Kenneth Millyun Lays the Groundwork With ‘Crossing Streets’
Music found its way into Kenneth Millyun early. Growing up in North Houston, Texas, he absorbed it passively at first: family gatherings, oldies playing from another room, the way a song could shift the entire temperature of a space. By his preteen years, that passive absorption had turned active. He was freestyling with cousins, writing poetry, teaching himself guitar, and filing away the craft of hip-hop — specifically the ability to flip words into something that made people feel. It wasn’t until his early twenties, after being introduced to a friend’s studio through his brother-in-law, that he recorded for the first time at Barron Studios in Houston. Hearing his voice back on a track settled something in him.
The road between that moment and now wasn’t clean. Kenneth Millyun navigated job losses, financial pressure, and the kind of daily instability that doesn’t leave much room for a recording session. Music went on hold more than once — not because the drive disappeared, but because survival demanded priority. What stayed intact through all of it was the perspective: that music, for him, has always been therapeutic, a way to self-reflect and potentially reach someone going through the same thing.
That context matters when listening to Crossing Streets, his three-track EP released April 30 via Empire.
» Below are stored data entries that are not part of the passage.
(** * A shallow embedding of the OCR resilience, hOCR, searchable-PDF,
    batch and run-state code of kindle-exporter.

    JavaScript [number]s are IEEE 754 binary64 values (the Standard
    Library's [spec_float]) where the code computes with fractions or
    parses them: the font sizes of the searchable-PDF exporter, the hOCR
    coordinates and the [concurrency] option of the batch OCR. Numbers the
    code keeps integral are [Z] (or [nat] for counters and indices).
    Strings are Rocq [string]s (lists of 8-bit characters, so code units
    below 256); [String.prototype.trim] is modelled on the white space
    among them: TAB, LF, VT, FF, CR, SPACE and NO-BREAK SPACE. *)

From Stdlib Require Import ZArith List String Ascii Bool Lia.
From Stdlib Require Import Floats.SpecFloat.
From Stdlib Require Import Permutation.
From Stdlib Require DecimalPos.
Import ListNotations.

(* ------------------------------------------------------------------ *)
(** ** JavaScript string helpers *)

Module JsString.

(** White space removed by [String.prototype.trim] among the code units
    below 256: TAB, LF, VT, FF, CR, SPACE and NO-BREAK SPACE (160). *)
Definition is_ws (c : ascii) : bool :=
  let n := nat_of_ascii c in
  (Nat.eqb n 9 || Nat.eqb n 10 || Nat.eqb n 11 || Nat.eqb n 12
   || Nat.eqb n 13 || Nat.eqb n 32 || Nat.eqb n 160)%bool.

Fixpoint trim_start (s : string) : string :=
  match s with
  | EmptyString => EmptyString
  | String c s' => if is_ws c then trim_start s' else s
  end.

Definition rev_str (s : string) : string :=
  string_of_list_ascii (rev (list_ascii_of_string s)).
(* ===== verification/Prelude.v ===== *)
(** * Verification of the syzkaller core of SECT

    ** The program

    SECT is a kernel fuzzer that searches for concurrency bugs: a fork of syzkaller (Go,
    under src/syzkaller), an eBPF scheduler (src/scheduler) and an LLVM pass
    (src/instrumentation).  The fuzzer generates and mutates _programs_, sequences of system
    calls described by a table of types, sends them to an executor in a binary format,
    collects the coverage as _signal_, and keeps the programs with new signal in a corpus
    that is stored in a database.  SECT's own addition is prog/collide.go, which marks calls
    as asynchronous and duplicates pairs of them so that the scheduler has calls to interleave.

    The parts interact as follows.  The descriptions (prog/types.go) say which arguments a
    call has; programs (prog/prog.go) are trees of arguments of these types, linked by
    results.  prog/resources.go and prog/prio.go decide from the descriptions which calls can
    be used and which ones are used together, prog/rotation.go picks random subsets of them;
    prog/rand.go and prog/generation.go generate programs.  Editing
    (prog/prog.go), copying (prog/clone.go), mutating (prog/mutation.go, prog/hints.go,
    prog/heatmap.go), colliding (prog/collide.go) and minimizing (prog/minimization.go)
    programs all have to keep the links, the lengths (prog/size.go) and the conditions (prog/expr.go)
    right, which prog/validation.go checks.  prog/encodingexec.go, with prog/checksum.go,
    writes what the executor runs, prog/decodeexec.go reads it back, prog/encoding.go is the
    text format and prog/parse.go finds programs in the log of a crash.  pkg/ipc/gate.go bounds the number of executors, pkg/fuzzer/prio_queue.go
    orders the requests, pkg/signal, pkg/cover and pkg/fuzzer/corpus.go judge the results and
    pkg/db keeps them; pkg/bisect/minimize bisects the inputs of a crash.

    ** The files

    - [Prelude]: machine integers, results that may panic, loops, draws, generic lemmas on
      lists, finite maps, binary and weighted search, the hint databases and tactics.
    - [Rand]: the primitive draws of prog/rand.go; [Float64]: binary64 as far as mutation
      uses it, on the Standard Library's SpecFloat.
    - [Alloc]: prog/alloc.go; Module [MemAlloc] is the bitmap of the data area, Module
      [VmaAlloc] the pages.
    - [Signal]: Module [Sig] is pkg/signal/signal.go, Module [Cover] pkg/cover/cover.go.
    - [Corpus]: pkg/fuzzer/corpus.go as atomic steps on a state with an invariant.
    - [BisectSlice]: pkg/bisect/minimize/slice.go.
    - [Heatmap]: prog/heatmap.go.
    - [Bytes]: byte order, integer loads and stores (prog/mutation.go, encoding/binary).
    - [Types]: prog/types.go, the type and call descriptions.
    - [Prog]: prog/prog.go, the traversal of prog/analysis.go and the default arguments.
    - [ExampleTarget]: a small concrete target and program for witnesses.
    - [TypeWalk]: [foreachTypeImpl] of prog/types.go.
    - [Resources]: prog/resources.go; [Rotation]: prog/rotation.go.
    - [Prio]: prog/prio.go.
    - [Defaults]: default arguments and their recognition.
    - [ProgEdit]: [insertBefore], [replaceArg], [removeArg], [RemoveCall] of prog/prog.go.
    - [Clone]: prog/clone.go.
    - [Collide]: prog/collide.go.
    - [Size]: prog/size.go.
    - [Expr]: prog/expr.go.
    - [Validation]: prog/validation.go.
    - [WellFormed], [SizeDom], [Typing]: well-formed and well-typed programs, their links and
      their length fields under edits; [ArgTree]: paths into argument trees; [Layers]: results
      that only refer to results of earlier calls.
    - [Conditions]: default conditions of prog/expr.go.
    - [Minimize]: prog/minimization.go; [MinimizePaths], [MinimizeCalls], [MinimizeArgs]: its
      loops over paths, calls and arguments; [MinimizeSpec]: its correctness.
    - [Analysis]: what a program uses, the first half of prog/analysis.go.
    - [Squash]: prog/any.go, turning pointees into blobs; [SquashSpec]: the bytes stay.
    - [Fallback]: the features and the fallback signal of a program, the second half of
      prog/analysis.go.
    - [Hints]: prog/hints.go.
    - [RandData]: random integers, flags, file names and strings of prog/rand.go; [Generate]:
      the generation of arguments, calls and programs (prog/rand.go, prog/generation.go, the
      random half of prog/expr.go); [GenGrow]: what programs keep when arguments and calls are
      generated for them; [GenTypes], [GenSpec]: generated programs are well typed and linked.
    - [Mutation]: mutations of data and integers in prog/mutation.go; [Mutate]: the rest of it,
      the priorities, the mutation of arguments and of whole programs; [MutateSpec]: mutated
      arguments, [MutateProg]: the operations on programs, [AnySpec]: squashed pointers,
      [MutateWf]: mutated programs are well typed and linked.
    - [Text]: the lexical level of prog/encoding.go; [TextPrint]: its printer; [TextParse]: its
      parser and the completion of parsed programs; [TextRound], [TextProg]: printed
      arguments and programs are read back; [LogParse]: prog/parse.go.
    - [Checksum]: prog/checksum.go.
    - [ExecFormat]: the grammar of the executor format and the decoder prog/decodeexec.go;
      [ExecDecode]: the decoder inverts the grammar; [ExecEncode]: the serialiser
      prog/encodingexec.go; [ExecSpec]: the denotation of programs and the refinement of the
      serialiser to it.
    - [PrioQueue]: Module [HeapFun] is container/heap over an interface [WeakOrder] of
      comparisons, Module [PrioQueue] pkg/fuzzer/prio_queue.go, an instance of it.
    - [Gate]: pkg/ipc/gate.go, interleaved by an arbitrary scheduler.
    - [Db]: pkg/db/db.go over files whose operations may fail.

    ** Conventions

    - Machine integers are [Z] with the wrap-around written out ([+!], [-!], [*!] on
      [uint64], [wrapU] and [wrapS] for the other widths); [int] values that cannot overflow
      are plain [Z].
    - Go code that may panic returns [res]: [Ret], [Panic] with its reason, or [OutOfFuel].
      [let!] is its bind, [for_list] a loop over a slice.  Errors that the code returns are
      sums or options.
    - A pseudo random generator is the supply [rng] of its raw draws, threaded through the
      code in the order of the draws; statements hold for every supply.  The formula of
      [biasedRand] is evaluated in exact arithmetic instead of [float64]; the priorities of
      mutation are binary64 numbers with Go's rounding and Go's [math.Log].
    - Generation threads the draws, the state of the analysis and the heap ([gen], [let*]).
    - Types are links in the table [typeRefs]: a link is an index [Ref], so that equality of
      pointers is equality of indices.
    - Arguments are trees whose nodes carry an identity; the contents of result arguments,
      the only ones that are shared, live in a heap ([mem]).  Functions that mutate an
      argument in place return its new contents.
    - The order in which Go visits a map is a parameter (or an arbitrary enumeration), and
      so are compress/flate, the callbacks and the outcomes of file operations.
    - Code under a mutex is one atomic step; the gate, which waits on a condition variable,
      is split where the lock is released.

    ** Fuel

    Loops that are not structural run with fuel, and a theorem says that the fuel is
    enough: [MemAlloc.search] and [alloc] with the size of the bitmap plus one (an allocation
    retries once), [Slice] with the bound of [slice_sound], [searchLoop] with the length of
    the interval, [walkFuel] of [TypeWalk] with the number of (type, direction, optionality)
    triples that can be visited, [enableLoop] of [Resources] with the number of enabled calls
    plus one (every round but the last disables one), [DefaultArg] with the rank of a
    well-founded type, the decoder's [parse] and [Text.readString] with the length of the
    input plus one, [formatLoop] with 64 digits, [up] and [down] of the heap with its length,
    [findParent] with the number of parents plus one, [Minimize] with twice a bound on the
    paths and the depth of every call plus three, the text parser with the length of the line
    (every level of nesting and every turn of a loop reads a character) and the depth of the
    types for default values.  [mutateData] and [mutateBufferSize]
    end with probability one only: for them the theorem says that they cannot panic, that
    what they return is in bounds and that from every state some draws end them.  Generation,
    rotation and mutation also end with probability one only, as they draw until something
    fits: [fuel] bounds the nesting of arguments and [lfuel] the loops, the theorems hold for
    all of them and say what is returned, and the witnesses are runs that return.

    ** The theorems

    - The executor format ([exec_roundtrip], [exec_serialize_exact], [exec_decode_total]):
      serialising is writing the encoding of a denotation, decoding inverts it, and the
      decoder is total.
    - The text format ([text_roundtrip], [callSet_text]): the text of a program is parsed into
      a copy of it, and the parser that knows only lines and brackets agrees on its calls.
    - Well-formed programs ([validate_typed], [validate_linked], [validated_cloneable]):
      what an accepted program satisfies: types and links; [validate_addresses] adds addresses.
    - Generation ([generate_wellformed]): generated programs have the number of calls asked
      for, the types of the descriptions and links in both directions.
    - Mutation ([mutate_wellformed]): mutated programs are as well typed and linked as the
      program they are made from, and have at least one call and not too many; other programs
      do not change.
    - Editing, copying and minimizing ([clone_deep_copy], [removeCall_links],
      [minimize_correct], [removeCalls_sound]): deep copies, removals and minimization keep
      programs well formed, whatever the predicate answers.
    - Squashing ([squash_keeps_image]): a squashed pointee has the bytes and the results of
      the original.
    - Concurrency ([gate_safe], [gate_progress], [queue_refines_multiset]): safety and progress
      of the gate, and the queue.
    - Persistence ([db_durable], [db_crash_safe], [db_flush_retry_loses]): the database is a
      durable map, crashes lose no flushed record, and a retried flush after a short write
      does lose pending ones.
    - Memory ([alloc_first_fit], [vma_alloc_in_bounds]), descriptions ([enabled_calls_exact],
      [resources_exact], [choose_weighted], [rotation_sound]), logs ([parseLog_sections]),
      feedback ([minimize_covers], [merge_lub], [chooseProgram_weighted], [fallback_decodes]),
      bisection ([slice_minimal], [slice_sound]), colliding ([assignAsync_spaced],
      [dupCallSched_spec]), sizes ([sizes_structural], [len_field_value]), mutation
      ([hint_replacers], [mutateData_bounds]).

    ** Not modelled

    The jobs of pkg/fuzzer, the state of the hub and the initialisation of targets are not
    modelled; of prog/hints.go the last step, which runs every mutant, is not.  Generation and
    mutation are proved for an empty corpus (without [resourceCentric] and [splice], which are
    modelled) and mutation without special mutations.
    The text format is proved to be read back in its verbose form; the compact form, which
    leaves out default values, is modelled only.  The
    description compiler (pkg/compiler) produces the tables the model takes as given.  The
    managers, web services, drivers of virtual machines, report parsers and tools are input
    and output around these packages; the executor, the eBPF scheduler and the LLVM pass are
    C and C++. *)

From stdpp Require Export base list list_numbers gmap strings sorting.
From Stdlib Require Export ZArith Lia.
The project came together after another forced pause in 2024 — more life circumstances pulling him away from the studio — and it was built around a specific creative challenge: fuse the rock edge he’s carried since childhood with his hip-hop foundation, across an entire project, without compromise. The result is a compact, focused body of work.
The EP connects directly to 45, his previous project named after the Houston highway he grew up near. Crossing Streets bridges that chapter to the next, with his upcoming full-length LP continuing the same geographic logic — its title will be the name of a street that crosses I-45.
For an artist who has spent years navigating the gap between potential and circumstance, Crossing Streets functions as both evidence and momentum. The LP is coming. The groundwork is laid.